• Exercise goal:
Output, word for word, the lines of this listing that fall between the line with "Definition day : Z := 24 * 60 * 60 * second." and the line with "(** [timedelta(minutes=m)] *)", counting both of those lines, and no others.

• Exercise inputs:
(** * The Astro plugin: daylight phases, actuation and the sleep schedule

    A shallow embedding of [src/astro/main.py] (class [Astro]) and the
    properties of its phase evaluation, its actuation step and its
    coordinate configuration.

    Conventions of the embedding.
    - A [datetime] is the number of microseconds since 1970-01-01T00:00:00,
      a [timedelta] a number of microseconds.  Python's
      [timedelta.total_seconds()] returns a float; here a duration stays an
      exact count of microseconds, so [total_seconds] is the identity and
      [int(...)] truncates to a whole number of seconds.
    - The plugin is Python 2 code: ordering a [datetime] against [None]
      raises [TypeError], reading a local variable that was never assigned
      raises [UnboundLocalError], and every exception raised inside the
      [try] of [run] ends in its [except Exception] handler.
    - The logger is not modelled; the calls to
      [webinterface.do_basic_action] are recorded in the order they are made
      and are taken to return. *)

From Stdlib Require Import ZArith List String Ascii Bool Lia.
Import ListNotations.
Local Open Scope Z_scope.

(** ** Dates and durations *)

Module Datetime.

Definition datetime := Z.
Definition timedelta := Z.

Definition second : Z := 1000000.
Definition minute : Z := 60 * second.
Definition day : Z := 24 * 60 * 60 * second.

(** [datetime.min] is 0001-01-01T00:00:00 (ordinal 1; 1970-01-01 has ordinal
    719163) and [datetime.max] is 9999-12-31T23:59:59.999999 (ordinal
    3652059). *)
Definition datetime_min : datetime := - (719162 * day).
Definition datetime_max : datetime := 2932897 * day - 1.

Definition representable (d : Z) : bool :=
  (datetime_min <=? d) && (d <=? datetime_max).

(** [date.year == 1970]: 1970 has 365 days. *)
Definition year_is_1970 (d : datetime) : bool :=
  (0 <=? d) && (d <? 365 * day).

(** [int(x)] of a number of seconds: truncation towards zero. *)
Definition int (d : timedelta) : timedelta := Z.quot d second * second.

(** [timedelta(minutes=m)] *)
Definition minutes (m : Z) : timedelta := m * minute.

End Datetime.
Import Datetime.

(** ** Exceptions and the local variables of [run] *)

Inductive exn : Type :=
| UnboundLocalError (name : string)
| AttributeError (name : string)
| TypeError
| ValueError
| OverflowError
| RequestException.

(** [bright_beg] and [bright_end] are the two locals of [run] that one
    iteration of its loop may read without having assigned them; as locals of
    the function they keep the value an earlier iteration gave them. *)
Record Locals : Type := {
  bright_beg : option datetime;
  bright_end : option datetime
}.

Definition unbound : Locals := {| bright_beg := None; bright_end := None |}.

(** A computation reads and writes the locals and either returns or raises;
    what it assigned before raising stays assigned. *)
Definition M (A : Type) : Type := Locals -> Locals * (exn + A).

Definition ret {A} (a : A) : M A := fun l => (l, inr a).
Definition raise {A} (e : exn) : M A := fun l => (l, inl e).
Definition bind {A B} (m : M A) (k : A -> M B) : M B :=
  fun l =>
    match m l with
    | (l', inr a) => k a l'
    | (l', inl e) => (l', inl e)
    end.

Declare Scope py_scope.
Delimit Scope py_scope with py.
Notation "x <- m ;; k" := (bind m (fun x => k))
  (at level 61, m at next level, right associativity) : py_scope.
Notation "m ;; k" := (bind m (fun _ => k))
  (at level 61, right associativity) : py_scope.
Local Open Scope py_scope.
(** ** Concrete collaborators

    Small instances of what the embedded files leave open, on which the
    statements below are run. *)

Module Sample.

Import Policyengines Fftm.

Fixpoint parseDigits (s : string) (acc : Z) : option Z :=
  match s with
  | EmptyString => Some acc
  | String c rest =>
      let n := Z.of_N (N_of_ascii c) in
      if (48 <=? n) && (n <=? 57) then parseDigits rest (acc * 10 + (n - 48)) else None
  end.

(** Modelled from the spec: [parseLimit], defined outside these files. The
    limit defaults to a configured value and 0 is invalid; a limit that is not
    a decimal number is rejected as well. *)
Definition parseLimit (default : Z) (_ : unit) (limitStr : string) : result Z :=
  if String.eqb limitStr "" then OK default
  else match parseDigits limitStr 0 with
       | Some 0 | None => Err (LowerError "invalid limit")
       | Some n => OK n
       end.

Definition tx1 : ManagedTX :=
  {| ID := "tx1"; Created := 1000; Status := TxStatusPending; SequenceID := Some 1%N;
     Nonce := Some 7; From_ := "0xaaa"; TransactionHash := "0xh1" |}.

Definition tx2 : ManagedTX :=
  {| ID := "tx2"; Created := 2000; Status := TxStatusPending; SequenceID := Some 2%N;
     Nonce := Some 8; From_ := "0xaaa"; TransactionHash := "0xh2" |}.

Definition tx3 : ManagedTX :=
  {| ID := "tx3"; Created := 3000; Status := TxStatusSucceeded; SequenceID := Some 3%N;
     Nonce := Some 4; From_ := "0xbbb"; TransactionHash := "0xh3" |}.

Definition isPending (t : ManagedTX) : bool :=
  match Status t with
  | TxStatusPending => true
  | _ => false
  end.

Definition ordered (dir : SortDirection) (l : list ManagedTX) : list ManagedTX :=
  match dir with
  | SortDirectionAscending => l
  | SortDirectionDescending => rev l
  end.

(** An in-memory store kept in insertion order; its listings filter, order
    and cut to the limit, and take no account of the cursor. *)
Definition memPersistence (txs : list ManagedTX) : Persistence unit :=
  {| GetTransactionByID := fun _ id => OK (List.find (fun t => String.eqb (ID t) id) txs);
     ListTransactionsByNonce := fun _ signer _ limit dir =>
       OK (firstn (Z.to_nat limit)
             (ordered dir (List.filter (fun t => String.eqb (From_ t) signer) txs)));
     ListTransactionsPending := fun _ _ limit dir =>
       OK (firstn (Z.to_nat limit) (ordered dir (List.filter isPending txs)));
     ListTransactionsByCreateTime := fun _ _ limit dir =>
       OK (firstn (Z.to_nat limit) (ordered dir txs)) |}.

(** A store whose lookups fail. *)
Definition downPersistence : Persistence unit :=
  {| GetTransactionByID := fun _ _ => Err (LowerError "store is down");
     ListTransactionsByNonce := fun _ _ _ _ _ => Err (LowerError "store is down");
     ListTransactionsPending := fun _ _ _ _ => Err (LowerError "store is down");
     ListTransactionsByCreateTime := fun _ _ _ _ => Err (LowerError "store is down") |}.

• Reply:
Definition day : Z := 24 * 60 * 60 * second.

(** [datetime.min] is 0001-01-01T00:00:00 (ordinal 1; 1970-01-01 has ordinal
    719163) and [datetime.max] is 9999-12-31T23:59:59.999999 (ordinal
    3652059). *)
Definition datetime_min : datetime := - (719162 * day).
Definition datetime_max : datetime := 2932897 * day - 1.

Definition representable (d : Z) : bool :=
  (datetime_min <=? d) && (d <=? datetime_max).

(** [date.year == 1970]: 1970 has 365 days. *)
Definition year_is_1970 (d : datetime) : bool :=
  (0 <=? d) && (d <? 365 * day).

(** [int(x)] of a number of seconds: truncation towards zero. *)
Definition int (d : timedelta) : timedelta := Z.quot d second * second.

(** [timedelta(minutes=m)] *)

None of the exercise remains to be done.